◆ Available data
Lemma bget_unused_scan fuel :
  chain (pvf (bc_buf s)) (l ++ [HEAD]) → (length l < fuel)%nat →
  bget_unused fuel (firstd HEAD l) s = Ok (scan is_unused (bc_buf s) l) s.
Proof.
  revert fuel. induction l as [|p l' IH]; intros [|fuel] Hc Hf; simpl in *; try lia.
  - done.
  - apply Forall_cons in Hl as [Hp Hl']. destruct (lookup_lt_is_Some_2 _ _ Hp) as [b Hb].
    rewrite decide_False by set_solver. unfold ptr, gets, mbind, M_bind. simpl.
    rewrite Hb. simpl. fold (is_unused b). destruct (is_unused b); [done|].
    destruct (firstd_split HEAD l') as (m & Em & _). rewrite Em in Hc.
    destruct Hc as [Hn Hc]. unfold pvf in Hn. rewrite Hb in Hn. simpl in Hn.
    rewrite Hn. rewrite <- Em in Hc.
    apply IH; [set_solver|done|done|lia].
Qed.
End scans.

(** ** The view a cache state stands for *)

Section refinement.
Context (me : Z).

Definition buf_ok (v : bview) (i : nat) (b : buf) : Prop :=
  match v_held v !! i with
  | Some n => b_lock b = mksl false 1 me [] ∧ b_refcnt b = 1 ∧
              b_dev b = ROOTDEV ∧ b_blockno b = n
  | None => sl_lk (b_lock b) = false ∧ sl_locked (b_lock b) = 0 ∧ sl_asleep (b_lock b) = [] ∧ b_refcnt b = 0
  end ∧
  (b_dev b ≠ ROOTDEV → b_flags b = 0) ∧
  (b_dev b = ROOTDEV →
     in_disk v (b_blockno b) ∧
     v_cont v !! Z.to_nat (b_blockno b) = Some (b_data b) ∧
     b_flags b = if decide (b_blockno b ∈ v_pins v) then Z.lor B_VALID B_DIRTY else B_VALID).

Record brep (s : bstate) (v : bview) : Prop := {
  br_lock : bc_lock s = false;
  br_len : length (bc_buf s) = S HEAD;
  br_ring : ∃ l, ring HEAD (nxf (bc_buf s)) (pvf (bc_buf s)) l ∧ l ≡ₚ seq 0 HEAD;
  br_disk : memdisk s = v_disk v;
  br_hist : hist s = v_hist v;
  br_wf : view_wf v;
  br_buf : ∀ i b, (i < HEAD)%nat → bc_buf s !! i = Some b → buf_ok v i b;
  br_uniq : ∀ i j bi bj, (i < HEAD)%nat → (j < HEAD)%nat →
    bc_buf s !! i = Some bi → bc_buf s !! j = Some bj →
    b_dev bi = ROOTDEV → b_dev bj = ROOTDEV → b_blockno bi = b_blockno bj → i = j;
  br_pins : ∀ n, n ∈ v_pins v → ∃ i b, (i < HEAD)%nat ∧ bc_buf s !! i = Some b ∧
    b_dev b = ROOTDEV ∧ b_blockno b = n;
  br_held : ∀ h n, v_held v !! h = Some n → (h < HEAD)%nat }.

(** Replacing entry [i] and the view, with everything else untouched. *)
Lemma brep_replace s v i b b' v' :
  brep s v → (i < HEAD)%nat → bc_buf s !! i = Some b →
  b_next b' = b_next b → b_prev b' = b_prev b →
  view_wf v' → buf_ok v' i b' →
  (∀ j bj, j ≠ i → (j < HEAD)%nat → bc_buf s !! j = Some bj →
     buf_ok v j bj → buf_ok v' j bj) →
  (∀ j bj, j ≠ i → (j < HEAD)%nat → bc_buf s !! j = Some bj →
     b_dev bj = ROOTDEV → b_dev b' = ROOTDEV → b_blockno bj ≠ b_blockno b') →
  (∀ n, n ∈ v_pins v' → (b_dev b' = ROOTDEV ∧ b_blockno b' = n) ∨
     n ∈ v_pins v ∧ (b_dev b = ROOTDEV → b_blockno b ≠ n)) →
  (∀ h n, v_held v' !! h = Some n → (h < HEAD)%nat) →
  brep (mkb false (<[i := b']> (bc_buf s)) (v_disk v') (v_hist v')) v'.
Proof.
  intros R Hi Hb Hn Hp W' Hok Hoth Hu Hpin Hheld.
  pose proof (lookup_lt_Some _ _ _ Hb) as Hlen.
  split; simpl; try done.
  - rewrite length_insert. apply R.
  - destruct (br_ring _ _ R) as (l & Hr & Hl). exists l. split; [|done].
    by eapply ring_keep.
  - intros j bj Hj. destruct (decide (j = i)) as [->|Hne].
    + rewrite list_lookup_insert_eq by done. by intros [= <-].
    + rewrite list_lookup_insert_ne by done. intros Hbj.
      eapply Hoth; eauto. by eapply br_buf.
  - intros j k bj bk Hj Hk Hbj Hbk Hd Hd' E.
    destruct (decide (j = i)) as [->|Hji], (decide (k = i)) as [->|Hki]; [done| | |].
    + rewrite list_lookup_insert_eq in Hbj by done. simplify_eq.
      rewrite list_lookup_insert_ne in Hbk by done. by destruct (Hu k bk).
    + rewrite list_lookup_insert_eq in Hbk by done. simplify_eq.
      rewrite list_lookup_insert_ne in Hbj by done. by destruct (Hu j bj).
    + rewrite list_lookup_insert_ne in Hbj, Hbk by done. by eapply (br_uniq _ _ R).
  - intros n Hn'. destruct (Hpin n Hn') as [[? ?]|[H1 H2]].
    + exists i, b'. by rewrite list_lookup_insert_eq.
    + destruct (br_pins _ _ R n H1) as (j & bj & Hj & Hbj & Hdj & Enj).
      exists j, bj. split; [done|]. rewrite list_lookup_insert_ne; [done|].
      intros <-. rewrite Hbj in Hb. simplify_eq. by apply H2.
Qed.

Lemma brep_lookup s v i : brep s v → (i < HEAD)%nat → ∃ b, bc_buf s !! i = Some b.
Proof. intros R Hi. apply lookup_lt_is_Some_2. rewrite (br_len _ _ R). lia. Qed.

(** The entry of a held buffer. *)
Lemma brep_held s v h n :
  brep s v → v_held v !! h = Some n →
  ∃ b, (h < HEAD)%nat ∧ bc_buf s !! h = Some b ∧ buf_ok v h b ∧
    b_lock b = mksl false 1 me [] ∧ b_refcnt b = 1 ∧ b_dev b = ROOTDEV ∧ b_blockno b = n ∧
    in_disk v n ∧ v_cont v !! Z.to_nat n = Some (b_data b) ∧
    b_flags b = (if decide (n ∈ v_pins v) then Z.lor B_VALID B_DIRTY else B_VALID).
Proof.
  intros R Hh. pose proof (br_held _ _ R _ _ Hh) as Hlt.
  destruct (brep_lookup s v h R Hlt) as [b Hb]. exists b.
  pose proof (br_buf _ _ R _ _ Hlt Hb) as Hok. pose proof Hok as (H1 & H2 & H3).
  rewrite Hh in H1. destruct H1 as (? & ? & ? & <-). destruct H3 as (? & ? & ?); [done|].
  done.
Qed.

(** A state in the form the step lemmas use. *)
Lemma brep_run {A} (m : M bstate A) s v i b r :
  brep s v → bc_buf s !! i = Some b →
  m (mkb false (<[i := b]> (bc_buf s)) (v_disk v) (v_hist v)) = r → m s = r.
Proof.
  intros R Hb <-. f_equal. rewrite list_insert_id by done.
  rewrite <- (br_disk _ _ R), <- (br_hist _ _ R), <- (br_lock _ _ R). by destruct s.
Qed.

◆ Exercise details
Return the material in its entirety, word for word.

◆ Solution to the exercise
Lemma bget_unused_scan fuel :
  chain (pvf (bc_buf s)) (l ++ [HEAD]) → (length l < fuel)%nat →
  bget_unused fuel (firstd HEAD l) s = Ok (scan is_unused (bc_buf s) l) s.
Proof.
  revert fuel. induction l as [|p l' IH]; intros [|fuel] Hc Hf; simpl in *; try lia.
  - done.
  - apply Forall_cons in Hl as [Hp Hl']. destruct (lookup_lt_is_Some_2 _ _ Hp) as [b Hb].
    rewrite decide_False by set_solver. unfold ptr, gets, mbind, M_bind. simpl.
    rewrite Hb. simpl. fold (is_unused b). destruct (is_unused b); [done|].
    destruct (firstd_split HEAD l') as (m & Em & _). rewrite Em in Hc.
    destruct Hc as [Hn Hc]. unfold pvf in Hn. rewrite Hb in Hn. simpl in Hn.
    rewrite Hn. rewrite <- Em in Hc.
    apply IH; [set_solver|done|done|lia].
Qed.
End scans.

(** ** The view a cache state stands for *)

Section refinement.
Context (me : Z).

Definition buf_ok (v : bview) (i : nat) (b : buf) : Prop :=
  match v_held v !! i with
  | Some n => b_lock b = mksl false 1 me [] ∧ b_refcnt b = 1 ∧
              b_dev b = ROOTDEV ∧ b_blockno b = n
  | None => sl_lk (b_lock b) = false ∧ sl_locked (b_lock b) = 0 ∧ sl_asleep (b_lock b) = [] ∧ b_refcnt b = 0
  end ∧
  (b_dev b ≠ ROOTDEV → b_flags b = 0) ∧
  (b_dev b = ROOTDEV →
     in_disk v (b_blockno b) ∧
     v_cont v !! Z.to_nat (b_blockno b) = Some (b_data b) ∧
     b_flags b = if decide (b_blockno b ∈ v_pins v) then Z.lor B_VALID B_DIRTY else B_VALID).

Record brep (s : bstate) (v : bview) : Prop := {
  br_lock : bc_lock s = false;
  br_len : length (bc_buf s) = S HEAD;
  br_ring : ∃ l, ring HEAD (nxf (bc_buf s)) (pvf (bc_buf s)) l ∧ l ≡ₚ seq 0 HEAD;
  br_disk : memdisk s = v_disk v;
  br_hist : hist s = v_hist v;
  br_wf : view_wf v;
  br_buf : ∀ i b, (i < HEAD)%nat → bc_buf s !! i = Some b → buf_ok v i b;
  br_uniq : ∀ i j bi bj, (i < HEAD)%nat → (j < HEAD)%nat →
    bc_buf s !! i = Some bi → bc_buf s !! j = Some bj →
    b_dev bi = ROOTDEV → b_dev bj = ROOTDEV → b_blockno bi = b_blockno bj → i = j;
  br_pins : ∀ n, n ∈ v_pins v → ∃ i b, (i < HEAD)%nat ∧ bc_buf s !! i = Some b ∧
    b_dev b = ROOTDEV ∧ b_blockno b = n;
  br_held : ∀ h n, v_held v !! h = Some n → (h < HEAD)%nat }.

(** Replacing entry [i] and the view, with everything else untouched. *)
Lemma brep_replace s v i b b' v' :
  brep s v → (i < HEAD)%nat → bc_buf s !! i = Some b →
  b_next b' = b_next b → b_prev b' = b_prev b →
  view_wf v' → buf_ok v' i b' →
  (∀ j bj, j ≠ i → (j < HEAD)%nat → bc_buf s !! j = Some bj →
     buf_ok v j bj → buf_ok v' j bj) →
  (∀ j bj, j ≠ i → (j < HEAD)%nat → bc_buf s !! j = Some bj →
     b_dev bj = ROOTDEV → b_dev b' = ROOTDEV → b_blockno bj ≠ b_blockno b') →
  (∀ n, n ∈ v_pins v' → (b_dev b' = ROOTDEV ∧ b_blockno b' = n) ∨
     n ∈ v_pins v ∧ (b_dev b = ROOTDEV → b_blockno b ≠ n)) →
  (∀ h n, v_held v' !! h = Some n → (h < HEAD)%nat) →
  brep (mkb false (<[i := b']> (bc_buf s)) (v_disk v') (v_hist v')) v'.
Proof.
  intros R Hi Hb Hn Hp W' Hok Hoth Hu Hpin Hheld.
  pose proof (lookup_lt_Some _ _ _ Hb) as Hlen.
  split; simpl; try done.
  - rewrite length_insert. apply R.
  - destruct (br_ring _ _ R) as (l & Hr & Hl). exists l. split; [|done].
    by eapply ring_keep.
  - intros j bj Hj. destruct (decide (j = i)) as [->|Hne].
    + rewrite list_lookup_insert_eq by done. by intros [= <-].
    + rewrite list_lookup_insert_ne by done. intros Hbj.
      eapply Hoth; eauto. by eapply br_buf.
  - intros j k bj bk Hj Hk Hbj Hbk Hd Hd' E.
    destruct (decide (j = i)) as [->|Hji], (decide (k = i)) as [->|Hki]; [done| | |].
    + rewrite list_lookup_insert_eq in Hbj by done. simplify_eq.
      rewrite list_lookup_insert_ne in Hbk by done. by destruct (Hu k bk).
    + rewrite list_lookup_insert_eq in Hbk by done. simplify_eq.
      rewrite list_lookup_insert_ne in Hbj by done. by destruct (Hu j bj).
    + rewrite list_lookup_insert_ne in Hbj, Hbk by done. by eapply (br_uniq _ _ R).
  - intros n Hn'. destruct (Hpin n Hn') as [[? ?]|[H1 H2]].
    + exists i, b'. by rewrite list_lookup_insert_eq.
    + destruct (br_pins _ _ R n H1) as (j & bj & Hj & Hbj & Hdj & Enj).
      exists j, bj. split; [done|]. rewrite list_lookup_insert_ne; [done|].
      intros <-. rewrite Hbj in Hb. simplify_eq. by apply H2.
Qed.

Lemma brep_lookup s v i : brep s v → (i < HEAD)%nat → ∃ b, bc_buf s !! i = Some b.
Proof. intros R Hi. apply lookup_lt_is_Some_2. rewrite (br_len _ _ R). lia. Qed.

(** The entry of a held buffer. *)
Lemma brep_held s v h n :
  brep s v → v_held v !! h = Some n →
  ∃ b, (h < HEAD)%nat ∧ bc_buf s !! h = Some b ∧ buf_ok v h b ∧
    b_lock b = mksl false 1 me [] ∧ b_refcnt b = 1 ∧ b_dev b = ROOTDEV ∧ b_blockno b = n ∧
    in_disk v n ∧ v_cont v !! Z.to_nat n = Some (b_data b) ∧
    b_flags b = (if decide (n ∈ v_pins v) then Z.lor B_VALID B_DIRTY else B_VALID).
Proof.
  intros R Hh. pose proof (br_held _ _ R _ _ Hh) as Hlt.
  destruct (brep_lookup s v h R Hlt) as [b Hb]. exists b.
  pose proof (br_buf _ _ R _ _ Hlt Hb) as Hok. pose proof Hok as (H1 & H2 & H3).
  rewrite Hh in H1. destruct H1 as (? & ? & ? & <-). destruct H3 as (? & ? & ?); [done|].
  done.
Qed.

(** A state in the form the step lemmas use. *)
Lemma brep_run {A} (m : M bstate A) s v i b r :
  brep s v → bc_buf s !! i = Some b →
  m (mkb false (<[i := b]> (bc_buf s)) (v_disk v) (v_hist v)) = r → m s = r.
Proof.
  intros R Hb <-. f_equal. rewrite list_insert_id by done.
  rewrite <- (br_disk _ _ R), <- (br_hist _ _ R), <- (br_lock _ _ R). by destruct s.
Qed.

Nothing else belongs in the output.